(Collected data entries)
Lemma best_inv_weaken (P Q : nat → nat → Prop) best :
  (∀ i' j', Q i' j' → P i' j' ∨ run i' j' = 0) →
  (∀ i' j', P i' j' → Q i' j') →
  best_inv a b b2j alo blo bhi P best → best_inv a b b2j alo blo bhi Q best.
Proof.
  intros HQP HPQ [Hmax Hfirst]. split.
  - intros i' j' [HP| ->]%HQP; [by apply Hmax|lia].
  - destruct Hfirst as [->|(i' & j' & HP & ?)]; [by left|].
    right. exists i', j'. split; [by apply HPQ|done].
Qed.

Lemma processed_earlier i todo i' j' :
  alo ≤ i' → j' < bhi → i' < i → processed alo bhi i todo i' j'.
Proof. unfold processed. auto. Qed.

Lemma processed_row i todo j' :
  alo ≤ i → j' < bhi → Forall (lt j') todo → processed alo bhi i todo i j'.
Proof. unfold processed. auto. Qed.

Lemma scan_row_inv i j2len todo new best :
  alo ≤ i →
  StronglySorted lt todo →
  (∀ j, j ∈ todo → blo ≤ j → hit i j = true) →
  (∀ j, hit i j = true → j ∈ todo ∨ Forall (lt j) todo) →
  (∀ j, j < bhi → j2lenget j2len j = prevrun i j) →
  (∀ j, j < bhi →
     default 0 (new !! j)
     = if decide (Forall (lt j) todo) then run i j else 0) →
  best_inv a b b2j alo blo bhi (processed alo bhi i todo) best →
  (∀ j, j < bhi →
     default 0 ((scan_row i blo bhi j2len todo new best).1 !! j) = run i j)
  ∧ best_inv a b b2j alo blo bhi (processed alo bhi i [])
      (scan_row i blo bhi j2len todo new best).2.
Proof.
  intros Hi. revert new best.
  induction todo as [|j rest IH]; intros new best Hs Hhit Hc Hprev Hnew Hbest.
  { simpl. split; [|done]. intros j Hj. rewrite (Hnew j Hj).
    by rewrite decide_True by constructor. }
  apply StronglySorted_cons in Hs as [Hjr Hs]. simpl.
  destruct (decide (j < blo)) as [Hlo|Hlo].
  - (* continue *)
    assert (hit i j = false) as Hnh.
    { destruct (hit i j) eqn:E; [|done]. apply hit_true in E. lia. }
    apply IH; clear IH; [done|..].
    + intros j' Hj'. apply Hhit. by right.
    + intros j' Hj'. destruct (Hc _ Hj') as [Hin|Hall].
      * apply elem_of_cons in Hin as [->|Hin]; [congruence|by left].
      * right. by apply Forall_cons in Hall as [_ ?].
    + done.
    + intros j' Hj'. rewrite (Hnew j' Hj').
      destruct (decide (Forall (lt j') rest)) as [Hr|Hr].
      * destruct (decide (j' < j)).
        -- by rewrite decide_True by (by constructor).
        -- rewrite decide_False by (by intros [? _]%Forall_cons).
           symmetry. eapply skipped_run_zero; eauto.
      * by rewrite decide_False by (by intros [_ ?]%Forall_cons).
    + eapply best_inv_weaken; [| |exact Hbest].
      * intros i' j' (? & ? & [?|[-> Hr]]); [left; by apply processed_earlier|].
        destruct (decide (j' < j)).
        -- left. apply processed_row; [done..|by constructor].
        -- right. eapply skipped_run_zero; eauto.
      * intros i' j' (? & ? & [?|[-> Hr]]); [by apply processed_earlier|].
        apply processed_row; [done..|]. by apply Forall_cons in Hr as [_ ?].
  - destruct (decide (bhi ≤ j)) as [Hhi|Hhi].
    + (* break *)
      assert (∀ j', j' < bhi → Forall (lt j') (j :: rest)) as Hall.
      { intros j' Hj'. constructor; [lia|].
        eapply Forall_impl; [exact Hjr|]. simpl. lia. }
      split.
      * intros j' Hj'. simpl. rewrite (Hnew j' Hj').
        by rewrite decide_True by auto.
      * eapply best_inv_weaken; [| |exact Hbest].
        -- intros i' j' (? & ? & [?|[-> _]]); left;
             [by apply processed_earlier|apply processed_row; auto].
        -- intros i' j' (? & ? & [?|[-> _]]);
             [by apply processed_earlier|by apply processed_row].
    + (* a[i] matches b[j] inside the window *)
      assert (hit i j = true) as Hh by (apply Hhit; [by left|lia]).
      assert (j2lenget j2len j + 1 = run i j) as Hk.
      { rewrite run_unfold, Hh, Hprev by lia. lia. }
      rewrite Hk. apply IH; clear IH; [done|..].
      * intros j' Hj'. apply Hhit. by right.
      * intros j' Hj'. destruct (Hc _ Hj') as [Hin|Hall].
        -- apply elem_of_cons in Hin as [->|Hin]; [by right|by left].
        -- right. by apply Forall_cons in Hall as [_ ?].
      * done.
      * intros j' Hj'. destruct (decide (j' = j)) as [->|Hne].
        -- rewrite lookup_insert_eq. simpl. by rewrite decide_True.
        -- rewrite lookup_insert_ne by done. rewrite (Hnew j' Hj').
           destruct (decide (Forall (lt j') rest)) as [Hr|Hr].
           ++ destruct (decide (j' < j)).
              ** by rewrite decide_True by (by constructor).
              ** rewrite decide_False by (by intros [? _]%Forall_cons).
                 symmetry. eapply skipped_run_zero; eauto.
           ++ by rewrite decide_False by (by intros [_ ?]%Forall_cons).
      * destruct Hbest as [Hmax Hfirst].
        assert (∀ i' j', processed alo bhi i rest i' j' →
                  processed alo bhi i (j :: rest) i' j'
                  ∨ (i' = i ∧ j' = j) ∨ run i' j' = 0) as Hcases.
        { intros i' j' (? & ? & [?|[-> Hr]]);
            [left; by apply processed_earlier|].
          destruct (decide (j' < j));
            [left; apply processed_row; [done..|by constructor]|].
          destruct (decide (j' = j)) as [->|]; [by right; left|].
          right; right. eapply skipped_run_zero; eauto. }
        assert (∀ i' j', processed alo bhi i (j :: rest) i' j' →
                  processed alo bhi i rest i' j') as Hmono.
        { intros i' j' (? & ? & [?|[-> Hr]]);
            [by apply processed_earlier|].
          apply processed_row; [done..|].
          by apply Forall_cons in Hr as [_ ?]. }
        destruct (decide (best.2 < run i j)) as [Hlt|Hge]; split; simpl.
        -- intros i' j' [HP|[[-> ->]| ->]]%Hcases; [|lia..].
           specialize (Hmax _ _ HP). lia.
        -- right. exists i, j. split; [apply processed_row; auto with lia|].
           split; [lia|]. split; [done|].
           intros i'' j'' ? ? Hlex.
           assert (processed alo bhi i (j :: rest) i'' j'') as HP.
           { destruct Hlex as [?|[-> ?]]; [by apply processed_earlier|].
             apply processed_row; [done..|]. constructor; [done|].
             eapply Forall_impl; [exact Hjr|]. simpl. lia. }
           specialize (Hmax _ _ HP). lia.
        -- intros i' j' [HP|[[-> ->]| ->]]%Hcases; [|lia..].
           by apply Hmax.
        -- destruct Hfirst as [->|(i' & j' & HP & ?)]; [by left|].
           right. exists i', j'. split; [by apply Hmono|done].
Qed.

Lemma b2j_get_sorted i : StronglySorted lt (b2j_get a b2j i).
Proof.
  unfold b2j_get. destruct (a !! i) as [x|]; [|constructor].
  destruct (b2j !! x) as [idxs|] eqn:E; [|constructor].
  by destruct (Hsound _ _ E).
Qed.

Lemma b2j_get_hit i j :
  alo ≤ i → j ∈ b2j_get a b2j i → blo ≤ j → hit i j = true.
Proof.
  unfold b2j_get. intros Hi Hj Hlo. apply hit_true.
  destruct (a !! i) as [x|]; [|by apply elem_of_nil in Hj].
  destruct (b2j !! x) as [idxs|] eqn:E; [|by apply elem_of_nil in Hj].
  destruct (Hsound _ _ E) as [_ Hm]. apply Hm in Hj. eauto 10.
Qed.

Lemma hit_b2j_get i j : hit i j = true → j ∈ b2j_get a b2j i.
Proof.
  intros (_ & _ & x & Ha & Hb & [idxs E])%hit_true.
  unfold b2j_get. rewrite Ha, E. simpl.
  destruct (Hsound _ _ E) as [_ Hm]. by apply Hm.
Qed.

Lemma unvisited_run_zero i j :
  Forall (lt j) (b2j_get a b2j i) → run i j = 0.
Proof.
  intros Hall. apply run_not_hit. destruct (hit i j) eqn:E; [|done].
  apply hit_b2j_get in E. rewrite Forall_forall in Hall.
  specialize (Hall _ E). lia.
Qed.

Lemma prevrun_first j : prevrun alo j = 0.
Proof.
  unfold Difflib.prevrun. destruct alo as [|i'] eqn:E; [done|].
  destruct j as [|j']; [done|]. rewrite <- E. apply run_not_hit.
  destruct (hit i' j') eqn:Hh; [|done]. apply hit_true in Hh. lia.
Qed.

---

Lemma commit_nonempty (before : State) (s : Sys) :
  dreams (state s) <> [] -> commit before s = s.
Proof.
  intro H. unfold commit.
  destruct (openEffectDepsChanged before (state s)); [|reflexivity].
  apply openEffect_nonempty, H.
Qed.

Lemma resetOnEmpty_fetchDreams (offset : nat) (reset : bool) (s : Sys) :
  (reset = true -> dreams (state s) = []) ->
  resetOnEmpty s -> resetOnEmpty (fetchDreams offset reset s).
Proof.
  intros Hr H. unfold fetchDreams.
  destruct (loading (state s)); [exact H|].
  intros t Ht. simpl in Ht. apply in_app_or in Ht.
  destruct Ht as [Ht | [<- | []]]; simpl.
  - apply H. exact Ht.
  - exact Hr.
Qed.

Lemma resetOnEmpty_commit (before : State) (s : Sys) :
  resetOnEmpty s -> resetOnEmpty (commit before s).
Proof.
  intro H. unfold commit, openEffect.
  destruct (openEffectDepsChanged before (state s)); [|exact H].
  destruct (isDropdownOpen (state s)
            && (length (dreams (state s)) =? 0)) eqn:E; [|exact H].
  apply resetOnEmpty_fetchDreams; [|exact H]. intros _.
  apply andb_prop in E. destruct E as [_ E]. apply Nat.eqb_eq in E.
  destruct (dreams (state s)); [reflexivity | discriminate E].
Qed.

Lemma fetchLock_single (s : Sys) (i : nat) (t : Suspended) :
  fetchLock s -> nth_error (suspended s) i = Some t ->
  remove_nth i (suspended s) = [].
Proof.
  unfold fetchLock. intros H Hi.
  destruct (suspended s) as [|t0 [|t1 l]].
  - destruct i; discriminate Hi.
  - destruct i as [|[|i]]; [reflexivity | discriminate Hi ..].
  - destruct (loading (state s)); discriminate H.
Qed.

* * *

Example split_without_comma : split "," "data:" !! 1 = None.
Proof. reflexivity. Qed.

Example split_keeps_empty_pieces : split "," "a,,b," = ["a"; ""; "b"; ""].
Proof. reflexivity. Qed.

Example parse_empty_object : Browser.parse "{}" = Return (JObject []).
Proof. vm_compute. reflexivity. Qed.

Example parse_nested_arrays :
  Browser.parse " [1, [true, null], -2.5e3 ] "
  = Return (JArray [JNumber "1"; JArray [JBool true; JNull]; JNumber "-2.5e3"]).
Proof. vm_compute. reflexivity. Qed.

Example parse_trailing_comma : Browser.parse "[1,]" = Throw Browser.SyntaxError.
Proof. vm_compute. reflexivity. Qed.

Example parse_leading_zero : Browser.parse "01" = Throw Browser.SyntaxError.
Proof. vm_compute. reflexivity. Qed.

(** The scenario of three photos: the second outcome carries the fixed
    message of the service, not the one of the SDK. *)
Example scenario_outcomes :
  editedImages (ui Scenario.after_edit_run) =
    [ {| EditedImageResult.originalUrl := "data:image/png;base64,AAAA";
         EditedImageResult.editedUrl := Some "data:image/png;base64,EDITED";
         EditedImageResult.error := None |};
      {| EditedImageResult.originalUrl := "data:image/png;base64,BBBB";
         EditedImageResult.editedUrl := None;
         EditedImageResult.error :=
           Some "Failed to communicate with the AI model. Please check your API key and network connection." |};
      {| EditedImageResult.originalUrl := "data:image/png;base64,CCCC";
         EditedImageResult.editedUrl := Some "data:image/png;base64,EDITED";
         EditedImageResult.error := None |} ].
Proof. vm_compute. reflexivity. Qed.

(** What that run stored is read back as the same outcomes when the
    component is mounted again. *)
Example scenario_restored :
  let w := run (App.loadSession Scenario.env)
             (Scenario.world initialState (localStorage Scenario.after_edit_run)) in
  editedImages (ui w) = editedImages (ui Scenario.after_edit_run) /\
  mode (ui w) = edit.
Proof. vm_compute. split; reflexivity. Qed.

■ WHAT IS REQUIRED
Copy all the lines above that hold the string "default".

■ TASK RESPONSE
     default 0 (new !! j)
     default 0 ((scan_row i blo bhi j2len todo new best).1 !! j) = run i j)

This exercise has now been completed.